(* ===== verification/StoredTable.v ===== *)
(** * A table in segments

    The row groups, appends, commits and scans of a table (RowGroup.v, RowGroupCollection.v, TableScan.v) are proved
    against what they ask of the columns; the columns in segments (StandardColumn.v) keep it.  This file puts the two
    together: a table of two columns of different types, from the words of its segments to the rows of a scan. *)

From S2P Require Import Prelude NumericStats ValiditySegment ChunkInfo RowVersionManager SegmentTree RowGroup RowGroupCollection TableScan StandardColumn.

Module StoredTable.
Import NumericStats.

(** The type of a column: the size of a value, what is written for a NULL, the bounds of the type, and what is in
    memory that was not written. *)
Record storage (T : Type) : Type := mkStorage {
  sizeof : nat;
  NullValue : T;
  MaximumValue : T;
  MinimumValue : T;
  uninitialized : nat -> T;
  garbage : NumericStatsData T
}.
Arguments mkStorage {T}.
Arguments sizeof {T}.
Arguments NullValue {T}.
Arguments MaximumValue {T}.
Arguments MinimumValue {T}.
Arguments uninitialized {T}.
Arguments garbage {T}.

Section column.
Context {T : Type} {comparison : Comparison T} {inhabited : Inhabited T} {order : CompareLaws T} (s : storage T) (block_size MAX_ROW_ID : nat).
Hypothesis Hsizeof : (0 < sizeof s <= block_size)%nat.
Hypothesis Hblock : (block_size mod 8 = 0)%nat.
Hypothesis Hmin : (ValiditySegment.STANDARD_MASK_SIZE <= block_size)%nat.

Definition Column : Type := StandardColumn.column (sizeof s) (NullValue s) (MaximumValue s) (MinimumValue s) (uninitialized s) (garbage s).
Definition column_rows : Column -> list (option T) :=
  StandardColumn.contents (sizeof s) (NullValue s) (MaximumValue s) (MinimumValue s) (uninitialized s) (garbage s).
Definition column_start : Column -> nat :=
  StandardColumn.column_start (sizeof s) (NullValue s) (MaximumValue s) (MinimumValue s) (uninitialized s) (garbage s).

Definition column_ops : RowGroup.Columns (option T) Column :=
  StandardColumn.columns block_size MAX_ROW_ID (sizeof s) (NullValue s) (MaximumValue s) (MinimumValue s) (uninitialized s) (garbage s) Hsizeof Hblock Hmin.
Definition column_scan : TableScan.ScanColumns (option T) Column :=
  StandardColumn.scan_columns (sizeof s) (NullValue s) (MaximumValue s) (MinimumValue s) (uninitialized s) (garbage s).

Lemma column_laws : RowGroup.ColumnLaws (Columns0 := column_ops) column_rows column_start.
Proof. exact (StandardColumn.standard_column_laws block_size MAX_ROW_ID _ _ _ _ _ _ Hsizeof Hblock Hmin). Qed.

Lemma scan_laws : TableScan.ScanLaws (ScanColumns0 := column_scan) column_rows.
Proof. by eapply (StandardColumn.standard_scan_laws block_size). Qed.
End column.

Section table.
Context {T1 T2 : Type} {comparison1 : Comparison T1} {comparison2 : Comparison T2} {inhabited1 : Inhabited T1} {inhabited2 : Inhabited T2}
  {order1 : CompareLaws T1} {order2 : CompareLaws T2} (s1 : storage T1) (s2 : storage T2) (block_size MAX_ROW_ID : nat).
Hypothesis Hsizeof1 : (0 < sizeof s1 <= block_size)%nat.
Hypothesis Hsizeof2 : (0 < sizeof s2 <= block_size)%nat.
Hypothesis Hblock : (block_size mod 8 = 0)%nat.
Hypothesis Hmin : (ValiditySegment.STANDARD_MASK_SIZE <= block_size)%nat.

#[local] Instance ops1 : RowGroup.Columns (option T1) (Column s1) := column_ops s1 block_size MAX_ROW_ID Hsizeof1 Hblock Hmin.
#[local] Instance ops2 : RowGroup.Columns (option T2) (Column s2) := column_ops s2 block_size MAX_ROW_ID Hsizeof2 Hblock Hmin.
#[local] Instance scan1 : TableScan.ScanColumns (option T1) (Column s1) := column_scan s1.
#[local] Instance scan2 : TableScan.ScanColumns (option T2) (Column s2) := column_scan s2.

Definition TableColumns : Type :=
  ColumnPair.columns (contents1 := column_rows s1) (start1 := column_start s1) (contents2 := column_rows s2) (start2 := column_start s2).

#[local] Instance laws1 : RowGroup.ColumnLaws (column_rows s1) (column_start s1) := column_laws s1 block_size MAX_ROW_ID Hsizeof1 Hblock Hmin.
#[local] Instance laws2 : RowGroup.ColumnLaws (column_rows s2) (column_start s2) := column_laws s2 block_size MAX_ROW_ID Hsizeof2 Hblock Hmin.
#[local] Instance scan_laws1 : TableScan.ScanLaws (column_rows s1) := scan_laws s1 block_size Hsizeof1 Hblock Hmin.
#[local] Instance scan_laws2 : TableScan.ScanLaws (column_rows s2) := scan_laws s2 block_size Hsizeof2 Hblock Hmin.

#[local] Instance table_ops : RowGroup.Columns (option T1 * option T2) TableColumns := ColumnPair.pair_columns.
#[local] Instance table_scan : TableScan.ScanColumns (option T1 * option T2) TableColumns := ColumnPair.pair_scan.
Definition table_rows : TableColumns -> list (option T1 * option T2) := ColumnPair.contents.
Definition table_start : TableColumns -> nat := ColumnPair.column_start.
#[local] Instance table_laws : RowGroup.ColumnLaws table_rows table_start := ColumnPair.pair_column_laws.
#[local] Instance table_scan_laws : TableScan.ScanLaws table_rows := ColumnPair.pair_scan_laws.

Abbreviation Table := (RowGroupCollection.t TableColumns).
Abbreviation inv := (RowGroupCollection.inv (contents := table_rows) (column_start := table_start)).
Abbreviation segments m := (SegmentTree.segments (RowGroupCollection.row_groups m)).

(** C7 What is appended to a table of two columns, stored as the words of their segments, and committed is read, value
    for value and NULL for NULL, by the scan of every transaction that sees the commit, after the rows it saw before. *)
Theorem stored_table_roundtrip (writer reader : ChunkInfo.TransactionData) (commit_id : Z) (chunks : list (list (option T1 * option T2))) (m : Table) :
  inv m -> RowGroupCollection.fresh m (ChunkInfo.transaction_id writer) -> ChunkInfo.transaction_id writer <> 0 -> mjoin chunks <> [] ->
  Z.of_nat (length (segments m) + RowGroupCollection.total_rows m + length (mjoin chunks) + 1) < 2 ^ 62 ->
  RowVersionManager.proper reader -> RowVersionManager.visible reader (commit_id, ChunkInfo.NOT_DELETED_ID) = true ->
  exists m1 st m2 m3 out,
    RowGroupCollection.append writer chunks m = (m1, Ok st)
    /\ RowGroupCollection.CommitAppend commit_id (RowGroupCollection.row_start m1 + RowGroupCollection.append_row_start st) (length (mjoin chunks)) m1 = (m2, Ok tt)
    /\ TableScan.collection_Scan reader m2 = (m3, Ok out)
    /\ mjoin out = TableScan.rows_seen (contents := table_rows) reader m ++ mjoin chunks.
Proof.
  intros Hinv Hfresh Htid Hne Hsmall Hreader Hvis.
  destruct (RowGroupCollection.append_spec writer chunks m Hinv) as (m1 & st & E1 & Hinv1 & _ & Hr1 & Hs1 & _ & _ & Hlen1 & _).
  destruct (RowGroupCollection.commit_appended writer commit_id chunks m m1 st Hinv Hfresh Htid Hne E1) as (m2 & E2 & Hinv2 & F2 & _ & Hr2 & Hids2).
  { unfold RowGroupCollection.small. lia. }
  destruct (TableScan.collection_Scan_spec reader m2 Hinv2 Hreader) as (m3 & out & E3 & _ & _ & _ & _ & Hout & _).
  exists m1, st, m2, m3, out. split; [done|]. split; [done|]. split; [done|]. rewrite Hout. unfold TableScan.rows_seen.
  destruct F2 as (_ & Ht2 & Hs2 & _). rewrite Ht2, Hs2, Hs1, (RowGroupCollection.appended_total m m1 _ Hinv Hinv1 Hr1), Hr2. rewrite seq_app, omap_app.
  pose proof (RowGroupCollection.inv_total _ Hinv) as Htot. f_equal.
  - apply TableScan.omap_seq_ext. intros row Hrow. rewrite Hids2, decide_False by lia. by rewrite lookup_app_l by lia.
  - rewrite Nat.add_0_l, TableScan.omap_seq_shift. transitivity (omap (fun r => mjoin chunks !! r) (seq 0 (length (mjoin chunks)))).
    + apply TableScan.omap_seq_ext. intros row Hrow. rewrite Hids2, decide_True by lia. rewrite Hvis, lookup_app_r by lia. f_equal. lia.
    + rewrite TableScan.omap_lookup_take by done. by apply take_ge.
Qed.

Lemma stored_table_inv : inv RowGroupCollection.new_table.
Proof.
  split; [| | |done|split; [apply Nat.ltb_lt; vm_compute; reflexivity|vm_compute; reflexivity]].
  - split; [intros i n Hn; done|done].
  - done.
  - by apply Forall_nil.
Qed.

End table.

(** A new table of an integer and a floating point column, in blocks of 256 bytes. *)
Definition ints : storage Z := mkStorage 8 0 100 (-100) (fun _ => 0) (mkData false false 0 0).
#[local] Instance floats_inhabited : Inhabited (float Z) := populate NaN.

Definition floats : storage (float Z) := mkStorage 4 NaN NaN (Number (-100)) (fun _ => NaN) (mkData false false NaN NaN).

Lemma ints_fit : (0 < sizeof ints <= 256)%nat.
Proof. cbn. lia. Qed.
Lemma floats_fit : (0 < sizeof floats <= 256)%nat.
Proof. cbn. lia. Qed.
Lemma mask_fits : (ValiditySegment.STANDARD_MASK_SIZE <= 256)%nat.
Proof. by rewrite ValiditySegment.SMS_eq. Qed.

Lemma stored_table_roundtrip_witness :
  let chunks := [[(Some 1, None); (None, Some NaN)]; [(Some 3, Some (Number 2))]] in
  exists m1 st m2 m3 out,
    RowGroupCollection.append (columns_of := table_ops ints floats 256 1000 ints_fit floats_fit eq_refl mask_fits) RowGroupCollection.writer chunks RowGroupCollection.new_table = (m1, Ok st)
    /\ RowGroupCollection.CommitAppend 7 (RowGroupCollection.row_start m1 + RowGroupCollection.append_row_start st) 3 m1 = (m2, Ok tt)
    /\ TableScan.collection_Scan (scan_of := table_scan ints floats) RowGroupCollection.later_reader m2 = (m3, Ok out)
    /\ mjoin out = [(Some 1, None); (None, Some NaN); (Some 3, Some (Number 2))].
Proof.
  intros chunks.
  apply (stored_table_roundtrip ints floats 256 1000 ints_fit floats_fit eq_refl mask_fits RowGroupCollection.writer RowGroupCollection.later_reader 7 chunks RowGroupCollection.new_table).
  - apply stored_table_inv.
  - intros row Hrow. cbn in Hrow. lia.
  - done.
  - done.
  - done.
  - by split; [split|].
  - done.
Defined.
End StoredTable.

◆ GOAL OF THE EXERCISE
From the data above, count the lines that hold the string "written". Reply with only that number.

◆ ANSWER TO THE EXERCISE
2